I have always loved Bonsai plants, loved their miniature replication of natural, full-grown, trees in the wild. There is something so precise, so magical about creating a miniature garden.
However, like most pursuits, it is not as easy as it may seem. Over the past several years, I have bought bonsai plants, and I bought ordinary juniper and jade plants and attempted to create bonsai from them. None are with us any longer. All are dead and thrown out long ago.
But the Bonsai bug bit me again recently. This time, I told myself, I am going to do it right. In preparation, I went online, read articles, watched You Tube videos. There are rules, so many rules.
I will be happy with modest success – a plant or two that survives, and one or two that actually resemble Bonsai.
Bonsai is from the Japanese, bon ‘tray’ + sai ‘planting’.
A Master Bonsai Gardener, I am not aiming for. I am beginning this activity waaaaaay too late in life for that to be reality. Real Bonsai take decades, and even centuries of growth, trimming and wiring to become lovely specimens.
So, here goes ….
I forgot to take ‘Before’ photos of the scraggly, awkward, plants I bought on sale at Walmart. Horrors, you say! Walmart! Well, I am an hour and a half drive from the nearest Bonsai Clubs and Bonsai Garden Centers. And I wanted to practice on really cheap/inexpensive specimens. These I bought for $7.50 each because they looked so pitiful.
So, here is the same plant with a partial hair cut.
I am attempting to produce a Bankan style Bonsai. That is the gnarled, twisted, upright style.
– Branches should never grow up or down. If they don’t naturally grow sideways, they must be trained with wires to do so. I had only 2 small pieces of thick aluminum bonsai wire, so am using thin floral wire, but to prevent the thin wire from cutting the bark, I am quadrupling it to create thickness. Again. not ideal, but using what I have.
– You trim so that the branches alternate left and right up the trunk. Again wiring may be necessary to create that pattern.
There is a lot more to it, but again, I am keeping to the basics. And, with these, I am working with INDOOR plants.
This specimen had more dead leaves than live, and terrible growth patterns, hence the need for the extreme haircut. Not to mention my sloppy wiring! Wiring is difficult!
Just a week ago, I watched a Japanese Bonsai enthusiast in Toronto show me what to do. He worked deftly, neatly. Not moi! This man said he has been in a service station parking lot at Davenport and Bathurst Streets for 25 years.
If this plant lives, I will transplant into a proper Bonsai dish.
Do any of you recognize the type of plant in the photos above? Not ficus. I am not familiar with the curly-que new growth on the ends of each branch.

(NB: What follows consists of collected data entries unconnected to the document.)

(* ===== verification/HttpClient.v ===== *)
(** * [include/http/httpclient.hpp]: the HTTP client

    The client reads through the interface [ReadBuffer] of [StreamBuffer], so
    that its theorems are about any buffer with those laws.  The socket and the
    resolver are code of other components: the class [Socket] lists what the
    client uses of them, and [SocketLaws] what it relies on, that received bytes
    come in order and that 0 bytes mean the peer has finished.

    A [co_await] gives its value to the rest of the body; an exception leaves
    the body ([Exn]).  Loops carry a bound, one turn per received byte at most;
    the theorems show that [Stuck] is not reached. *)

From S2P Require Import Prelude ResultType Url StreamBuffer PicoHttp PicoEquiv PicoRoundtrip HttpParser.
From Stdlib Require DecimalString.

(** ** Interfaces *)

Inductive recv_result := Bytes (l : list byte) | RecvError (err : Z).

(** [sk_recv n] receives into [n] bytes; [sk_connect] is [false] when it throws;
    [sk_send] gives the number of bytes the kernel took, [None] when it throws;
    [sk_stream] is what the peer has yet to deliver. *)
Class Socket (K Addr : Type) := {
  sk_recv : nat -> K -> recv_result * K;
  sk_connect : Addr -> K -> bool * K;
  sk_send : list byte -> K -> option nat * K;
  sk_close : K -> K;
  sk_query : list byte -> option (list Addr);
  sk_stream : K -> list byte
}.

Class SocketLaws (K Addr : Type) `{!Socket K Addr} := {
  sk_recv_ok n k l k' :
    0 < n -> sk_recv n k = (Bytes l, k') ->
    length l <= n /\ sk_stream k = l ++ sk_stream k' /\ (l = [] -> sk_stream k = [])
}.

(** The connection does not fail while the client reads. *)
Definition reliable {K Addr} `{!Socket K Addr} : Prop :=
  forall n k, exists l k', sk_recv n k = (Bytes l, k').

(** [Exn x]: an exception leaves the body with the members in state [x]. *)
Inductive io (X A : Type) := Val (a : A) | Exn (x : X) | Stuck.
Arguments Val {X A} a.
Arguments Exn {X A} x.
Arguments Stuck {X A}.

#[export] Instance io_bind X : MBind (io X) := fun A B f m =>
  match m with Val a => f a | Exn x => Exn x | Stuck => Stuck end.

(** ** Data *)

Inductive http_method := get | post | head.

Definition to_str (m : http_method) : list byte :=
  match m with get => bs "GET" | post => bs "POST" | head => bs "HEAD" end.

Record http_response := mk_response {
  r_header : http_header;
  r_rsp : list byte;
  r_body_length : Z;
  r_status_code : Z
}.

Definition CRLF : list byte := [CR; LF].
Definition DCRLF : list byte := [CR; LF; CR; LF].

(** ** The message *)

Definition to_string (n : nat) : list byte := bs (DecimalString.NilZero.string_of_uint (Nat.to_uint n)).

(** [std::less<std::string>]: bytes compared as unsigned. *)
Fixpoint str_lt (a b : list byte) : bool :=
  match a, b with
  | _, [] => false
  | [], _ :: _ => true
  | x :: a, y :: b => (code x <? code y)%Z || ((x =? y)%beq && str_lt a b)
  end.

(** [m_headers[k] = v] on a [std::map], kept as its sorted entries. *)
Fixpoint map_set (k v : list byte) (l : list (list byte * list byte)) : list (list byte * list byte) :=
  match l with
  | [] => [(k, v)]
  | (k', v') :: l' =>
      if str_lt k k' then (k, v) :: l
      else if bytes_eqb k k' then (k', v) :: l'
      else (k', v') :: map_set k v l'
  end.

Definition build_msg (m_headers : list (list byte * list byte)) (u : url) (method : http_method)
    (body : list byte) : list byte :=
  to_str method ++ bs " " ++ Url.path u ++
  (match query u with [] => [] | q => bs "?" ++ q end) ++
  bs " HTTP/1.0" ++ CRLF ++ bs "Host:" ++ host u ++ CRLF ++
  concat (List.map (fun '(k, v) => k ++ bs ": " ++ v ++ CRLF) m_headers) ++
  (if negb (match body with [] => true | _ => false end) ||
      (match method with post => true | _ => false end)
   then bs "Content-Length: " ++ to_string (length body) ++ CRLF else []) ++
  CRLF ++ (match body with [] => [] | b => b end).

(** ** Strings and their lives *)

(** The text of the strings by address, [None] when the string is destroyed. *)
Definition memory : Type := list (option (list byte)).

Definition construct_string (s : list byte) (mem : memory) : nat * memory := (length mem, mem ++ [Some s]).
Definition destroy_string (a : nat) (mem : memory) : memory := <[a := None]> mem.

(** [std::string{p, n}] with a pointer into the string at [a]; [None]: bytes of a
    destroyed string are read. *)
Definition copy_text (mem : memory) (a : nat) (p : option nat) (n : nat) : option (list byte) :=
  if (n =? 0)%nat then Some []
  else match mem !! a with Some (Some s) => Some (view s p n) | _ => None end.

(** The constructor of [http_header] from the headers of the parser. *)
Definition copy_headers (mem : memory) (a : nat) (r : list phr_header) : option http_header :=
  l ← mapM (fun h => n ← copy_text mem a (name h) (name_len h);
                     v ← copy_text mem a (value h) (value_len h); Some (n, v)) r;
  Some (mk_http_header l).

(** ** Reading *)

Section client.
Context {B K Addr : Type} `{!ReadBuffer B} `{!Socket K Addr}.
Variable sse4_2 : bool.
Variable cpu : sse_unit.

(** The loop of [read_until]; [room] is the size of the prepared span. *)
Fixpoint read_until_loop (fuel : nat) (delim : list byte) (room beg : nat) (b : B) (k : K)
  : io (B * K) (list byte * B * K) :=
  match fuel with
  | O => Stuck
  | S fuel =>
      match sk_recv room k with
      | (RecvError _, k) => Exn (b, k)
      | (Bytes [], k) => Val ([], b, k)
      | (Bytes l, k) =>
          let b := rb_commit (Z.of_nat (length l)) (rb_fill l b) in
          let str := rb_contents b in
          match sv_find delim str beg with
          | Some pos =>
              let pos := pos + length delim in
              Val (take pos str, rb_consume (Z.of_nat pos) b, k)
          | None =>
              let beg := if (length delim <? length str)%nat
                         then length str - length delim else 0 in
              match rb_prepare 256 b with
              | None => Exn (b, k)
              | Some b => read_until_loop fuel delim 256 beg b k
              end
          end
      end
  end.

Definition read_until (fuel : nat) (delim : list byte) (b : B) (k : K)
  : io (B * K) (list byte * B * K) :=
  match rb_prepare 512 b with
  | None => Exn (b, k)
  | Some b =>
      '(result, b, k) ← read_until_loop fuel delim 512 0 b k;
      match result with
      | [] => let result := rb_contents b in
              Val (result, rb_consume (Z.of_nat (length result)) b, k)
      | _ => Val (result, b, k)
      end
  end.

(** The loop of [read_body] inside its [try]; an exception ends it. *)
Fixpoint read_body_loop (fuel : nat) (need_read : nat) (b : B) (k : K) : io (B * K) (B * K) :=
  if (need_read =? 0)%nat then Val (b, k)
  else
    match fuel with
    | O => Stuck
    | S fuel =>
        let room := Nat.max need_read 64 in
        match rb_prepare (Z.of_nat room) b with
        | None => Val (b, k)
        | Some b =>
            match sk_recv room k with
            | (RecvError _, k) => Val (b, k)
            | (Bytes [], k) => Val (b, k)
            | (Bytes l, k) =>
                let n := if (need_read <=? length l)%nat then need_read else length l in
                read_body_loop fuel (need_read - n) (rb_commit (Z.of_nat n) (rb_fill l b)) k
            end
        end
    end.

Definition read_body (fuel : nat) (need_read : nat) (b : B) (k : K)
  : io (B * K) (list byte * B * K) :=
  if (need_read =? 0)%nat then Val ([], b, k)
  else
    match rb_try_get (Z.of_nat need_read) b with
    | Some s => Val (s, rb_consume (Z.of_nat (length s)) b, k)
    | None =>
        let rsp := rb_contents b in
        let b := rb_consume (Z.of_nat (length rsp)) b in
        '(b, k) ← read_body_loop fuel (need_read - length rsp) b k;
        let rsp := rsp ++ rb_contents b in
        Val (rsp, rb_consume (Z.of_nat (length rsp)) b, k)
    end.

Definition ends_with (suffix s : list byte) : bool :=
  (length suffix <=? length s)%nat && bytes_eqb (drop (length s - length suffix) s) suffix.
(* ===== verification/Concepts.v ===== *)
(** * [include/awaitable.hpp] and [common/type_concepts.hpp]: the concepts

    What the concepts see of a type: its category, and for a class which of the
    awaiting members it has and what they return.  The three [get_awaiter]
    templates take the same parameter, so that the choice between them is by
    their constraints: the one that is more constrained than every other viable
    one, where one constraint is more constrained when it subsumes the other
    (every clause of its disjunctive normal form shares an atomic constraint with
    every clause of the other's conjunctive normal form).  A requires-expression is
    one atomic constraint. *)

From S2P Require Import Prelude.

(** ** Types *)

Inductive ty :=
| TVoid | TBool
| THandle (promise : nat)
| TObject (n : nat)
| TFunction (n : nat)
| TLRef (t : ty)
| TRRef (t : ty).

Definition void_type (t : ty) : bool := match t with TVoid => true | _ => false end.
Definition reference_type (t : ty) : bool := match t with TLRef _ | TRRef _ => true | _ => false end.
Definition function_type (t : ty) : bool := match t with TFunction _ => true | _ => false end.
Definition rvalue_reference (t : ty) : bool :=
  reference_type t && match t with TRRef _ => true | _ => false end.
Definition lvalue_reference (t : ty) : bool := reference_type t && negb (rvalue_reference t).
Definition value_type (t : ty) : bool :=
  negb (void_type t) && negb (reference_type t) && negb (function_type t).

(** [future_value] of [future.hpp]. *)
Definition future_value (t : ty) : bool := value_type t || void_type t.

Definition remove_reference (t : ty) : ty := match t with TLRef t | TRRef t => t | t => t end.

(** Every type is in exactly one of the categories. *)
Lemma categories_partition t :
  length (filter (fun p => p t = true)
    [void_type; function_type; lvalue_reference; rvalue_reference; value_type]) = 1.
Proof. by destruct t. Qed.

(** ** Awaiters *)

(** [await_ready] returning something convertible to bool, the return types of
    [await_suspend] and [await_resume], and the operators [co_await]. *)
Inductive class_ := mk_class {
  await_ready : bool;
  await_suspend : option ty;
  await_resume : option ty;
  free_co_await : option class_;
  member_co_await : option class_
}.

(** [details::is_coroutine_handle_v], as it is written. *)
Definition is_coroutine_handle_v (t : ty) : bool := match t with THandle _ => false | _ => true end.

Definition suspend_result (t : ty) : bool :=
  match t with TBool => true | _ => false end || match t with TVoid => true | _ => false end ||
  is_coroutine_handle_v t.

Definition awaiter (c : class_) : bool :=
  await_ready c &&
  match await_suspend c with Some t => suspend_result t | None => false end &&
  match await_resume c with Some _ => true | None => false end.

Definition returns_awaiter (o : option class_) : bool :=
  match o with Some a => awaiter a | None => false end.

Definition awaitable (c : class_) : bool :=
  awaiter c || returns_awaiter (free_co_await c) || returns_awaiter (member_co_await c).

(** [awaiter_of<A, T>] *)
Definition awaiter_of (t : ty) (c : class_) : Prop := awaiter c = true /\ await_resume c = Some t.

(** *** The language *)

(** [await_suspend] may return void, bool or a coroutine handle. *)
Definition lang_suspend (t : ty) : bool :=
  match t with TVoid | TBool | THandle _ => true | _ => false end.

Definition lang_awaiter (c : class_) : bool :=
  await_ready c &&
  match await_suspend c with Some t => lang_suspend t | None => false end &&
  match await_resume c with Some _ => true | None => false end.

(** The object that [co_await] awaits: the result of an operator if there is one,
    the operand otherwise; two operators are ambiguous. *)
Definition lang_choice (c : class_) : option class_ :=
  match member_co_await c, free_co_await c with
  | Some _, Some _ => None
  | Some a, None | None, Some a => Some a
  | None, None => Some c
  end.

(** ** Overload resolution by constraints *)

Inductive constraint := Atom (n : nat) | And (p q : constraint) | Or (p q : constraint).

(** Products of clauses. *)
Definition cross (xs ys : list (list nat)) : list (list nat) :=
  List.concat (List.map (fun x => List.map (app x) ys) xs).

Fixpoint dnf (p : constraint) : list (list nat) :=
  match p with
  | Atom n => [[n]]
  | Or p q => dnf p ++ dnf q
  | And p q => cross (dnf p) (dnf q)
  end.

Fixpoint cnf (p : constraint) : list (list nat) :=
  match p with
  | Atom n => [[n]]
  | And p q => cnf p ++ cnf q
  | Or p q => cross (cnf p) (cnf q)
  end.

Definition subsumes (p q : constraint) : bool :=
  forallb (fun x => forallb (fun y => existsb (fun a => existsb (Nat.eqb a) y) x) (cnf q)) (dnf p).

Definition more_constrained (p q : constraint) : bool := subsumes p q && negb (subsumes q p).

(** The atomic constraints: the requires-expressions of [awaiter], of the two
    operators in [awaitable], and of the second [get_awaiter]. *)
Definition c_awaiter : constraint := Atom 0.
Definition c_awaitable : constraint := Or (Or c_awaiter (Atom 1)) (Atom 2).
Definition c_member : constraint := And c_awaitable (Atom 3).

Definition satisfied (c : class_) (n : nat) : bool :=
  match n with
  | 0 => awaiter c
  | 1 => returns_awaiter (free_co_await c)
  | 2 => returns_awaiter (member_co_await c)
  | _ => match member_co_await c with Some _ => true | None => false end
  end.

Fixpoint holds (c : class_) (p : constraint) : bool :=
  match p with
  | Atom n => satisfied c n
  | And p q => holds c p && holds c q
  | Or p q => holds c p || holds c q
  end.

(** A call of an overload set: a candidate is chosen when it is viable and more
    constrained than every other viable one. *)
Inductive resolution := Chosen (i : nat) | Ambiguous | NoViable.

Definition resolve (c : class_) (cands : list constraint) : resolution :=
  let viable := List.filter (fun i => match cands !! i with Some p => holds c p | None => false end)
                  (seq 0 (length cands)) in
  let best i := forallb (fun j => (i =? j) ||
                  match cands !! i, cands !! j with
                  | Some p, Some q => more_constrained p q
                  | _, _ => false
                  end) viable in
  match viable, List.filter best viable with
  | [], _ => NoViable
  | _, [i] => Chosen i
  | _, _ => Ambiguous
  end.

Definition get_awaiter_constraints : list constraint := [c_awaiter; c_member; c_awaitable].

(** What [get_awaiter(t)] gives; [None] does not compile. *)
Definition get_awaiter (c : class_) : option class_ :=
  match resolve c get_awaiter_constraints with
  | Chosen 0 => Some c
  | Chosen 1 => member_co_await c
  | Chosen _ => free_co_await c
  | _ => None
  end.

(** [awaitable_traits] *)
Definition await_resume_t (c : class_) : option ty := a ← get_awaiter c; await_resume a.
Definition await_result_t (c : class_) : option ty := remove_reference <$> await_resume_t c.

(** The constraints order the three templates but the first two. *)
Lemma get_awaiter_order :
  more_constrained c_awaiter c_awaitable = true /\ more_constrained c_member c_awaitable = true /\
  more_constrained c_awaiter c_member = false /\ more_constrained c_member c_awaiter = false.
Proof. by vm_compute. Qed.

Lemma resolve_get_awaiter c :
  resolve c get_awaiter_constraints =
  if awaitable c then
    match awaiter c, member_co_await c with
    | true, Some _ => Ambiguous
    | true, None => Chosen 0
    | false, Some _ => Chosen 1
    | false, None => Chosen 2
    end
  else NoViable.
Proof.
  unfold resolve, get_awaiter_constraints, awaitable. cbn -[more_constrained awaiter].
  destruct (awaiter c) eqn:Ea, (member_co_await c) as [m|] eqn:Em, (free_co_await c) as [f|] eqn:Ef;
    cbn -[more_constrained awaiter]; try (by vm_compute);
    try destruct (awaiter m) eqn:Em'; try destruct (awaiter f) eqn:Ef'; by vm_compute.
Qed.

(** C19: [get_awaiter] against the language.  Where a type is awaitable in one
    way, it is the object that [co_await] awaits.  For a type that is an awaiter
    and also has a member operator the call is ambiguous; for one with a free
    operator it is the object itself, and the language awaits the operator's
    result; with both operators it is the member's, and [co_await] is ambiguous. *)
Theorem get_awaiter_agrees c :
  awaitable c = true ->
  match awaiter c, member_co_await c, free_co_await c with
  | false, Some a, Some _ => get_awaiter c = Some a /\ lang_choice c = None
  | true, Some _, _ => get_awaiter c = None
  | true, None, Some a => get_awaiter c = Some c /\ lang_choice c = Some a
  | _, _, _ => get_awaiter c = lang_choice c
  end.
Proof.
  intros H. unfold get_awaiter, lang_choice. rewrite resolve_get_awaiter, H.
  destruct (awaiter c) eqn:Ea, (member_co_await c) eqn:Em, (free_co_await c) eqn:Ef; try done.
  unfold awaitable in H. by rewrite Ea, Em, Ef in H.
Qed.

(** An awaiter with a free operator, as the library has none. *)
Lemma get_awaiter_agrees_witness :
  let a := mk_class true (Some TVoid) (Some (TObject 0)) None None in
  let c := mk_class true (Some TBool) (Some (TObject 1)) (Some a) None in
  get_awaiter c = Some c /\ lang_choice c = Some a.
Proof.
  exact (get_awaiter_agrees
    (mk_class true (Some TBool) (Some (TObject 1))
       (Some (mk_class true (Some TVoid) (Some (TObject 0)) None None)) None) eq_refl).
Defined.

(** The concept [awaiter] has the test for handles the wrong way round: of a
    class with the three members it accepts every return type of
    [await_suspend] but a coroutine handle, while the language accepts void,
    bool and coroutine handles. *)
Theorem awaiter_rejects_handles r s t :
  awaiter (mk_class true (Some s) (Some r) None t) =
    match s with THandle _ => false | _ => true end /\
  lang_awaiter (mk_class true (Some s) (Some r) None t) =
    match s with TVoid | TBool | THandle _ => true | _ => false end.
Proof. by destruct s. Qed.

(** ** The awaiters of the library *)

(** [future]'s awaiters, [io_awaiter], the counter's awaiter, [just], the
    resolver's and [schedule]'s, by the return type of [await_suspend]. *)
Definition library_awaiter (suspend : ty) (resume : ty) : class_ :=
  mk_class true (Some suspend) (Some resume) None None.

(** [operator co_await] of [future] and of [awaitable_counter] are members. *)
Definition library_awaitable (suspend resume : ty) : class_ :=
  mk_class false None None None (Some (library_awaiter suspend resume)).

(** They are all seen the same by the concept, by [get_awaiter] and by the
    language, and the traits give their result. *)
Lemma library_types_awaitable suspend resume :
  suspend = TVoid \/ suspend = TBool ->
  awaiter (library_awaiter suspend resume) = true /\
  get_awaiter (library_awaiter suspend resume) = lang_choice (library_awaiter suspend resume) /\
  get_awaiter (library_awaitable suspend resume) = lang_choice (library_awaitable suspend resume) /\
  await_result_t (library_awaitable suspend resume) = Some (remove_reference resume).
Proof. by intros [-> | ->]. Qed.

(** ** [common/match_template.hpp] and the concept [duration] of [time_delay.hpp] *)

(** Types as a template sees them: a class that is no specialisation, a
    specialisation, and the qualified and reference types. *)
Inductive cxx :=
| Class_ (n : nat)
| Applied (template : nat) (args : list nat)
| Const (t : cxx)
| LRef (t : cxx)
| RRef (t : cxx).

(** [is_match<TMP<T...>>] is true, [is_match<T>] false. *)
Definition is_match_template_v (template : nat) (t : cxx) : bool :=
  match t with Applied template' _ => (template =? template')%nat | _ => false end.

(** [std::chrono::duration] *)
Definition chrono_duration : nat := 0.
Definition duration (t : cxx) : bool := is_match_template_v chrono_duration t.

(** What [D] is deduced to for the parameter [D &&d], from the type of the
    argument, which is no reference, and its category. *)
Inductive category := LvalueArg | RvalueArg.
Definition deduced (c : category) (t : cxx) : cxx := match c with LvalueArg => LRef t | RvalueArg => t end.

(** [template <concepts::duration D> auto time_delay(D &&d)] *)
Definition time_delay_viable (c : category) (t : cxx) : bool := duration (deduced c t).

(** [time_delay] can only be called with a temporary: for a named duration, or a
    constant one, the deduced type is not a specialisation of
    [std::chrono::duration] and there is no viable function. *)
Theorem time_delay_temporaries_only c t :
  time_delay_viable c t = true <-> c = RvalueArg /\ exists args, t = Applied chrono_duration args.
Proof.
  split.
  - destruct c; [done|]. destruct t as [|k args| | |]; try done. unfold time_delay_viable, duration. simpl.
    destruct k; [|done]. intros _. split; [done | by exists args].
  - by intros [-> [args ->]].
Qed.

At first I thought that due to some critter infestation, but now wondering if that is the nature of the beast.
Following, is the first plant I bought this week and played with. It was the healthiest specimen and is the most pleasing, to me …
Bradford Garden Gallery in Barrie, Ontario was where I bought my Bonsai dishes. They were terribly low on them now so I will check in regularly.
Bonsai require frequent watering, probably because the roots were cut right back to stunt growth and fit into the small dishes with little soil. Hence, they dry out quickly. The moss and stones curbs that process a little.
This is a blast! Now all I have to do is sit here and watch them grow!!! Wish me luck folks!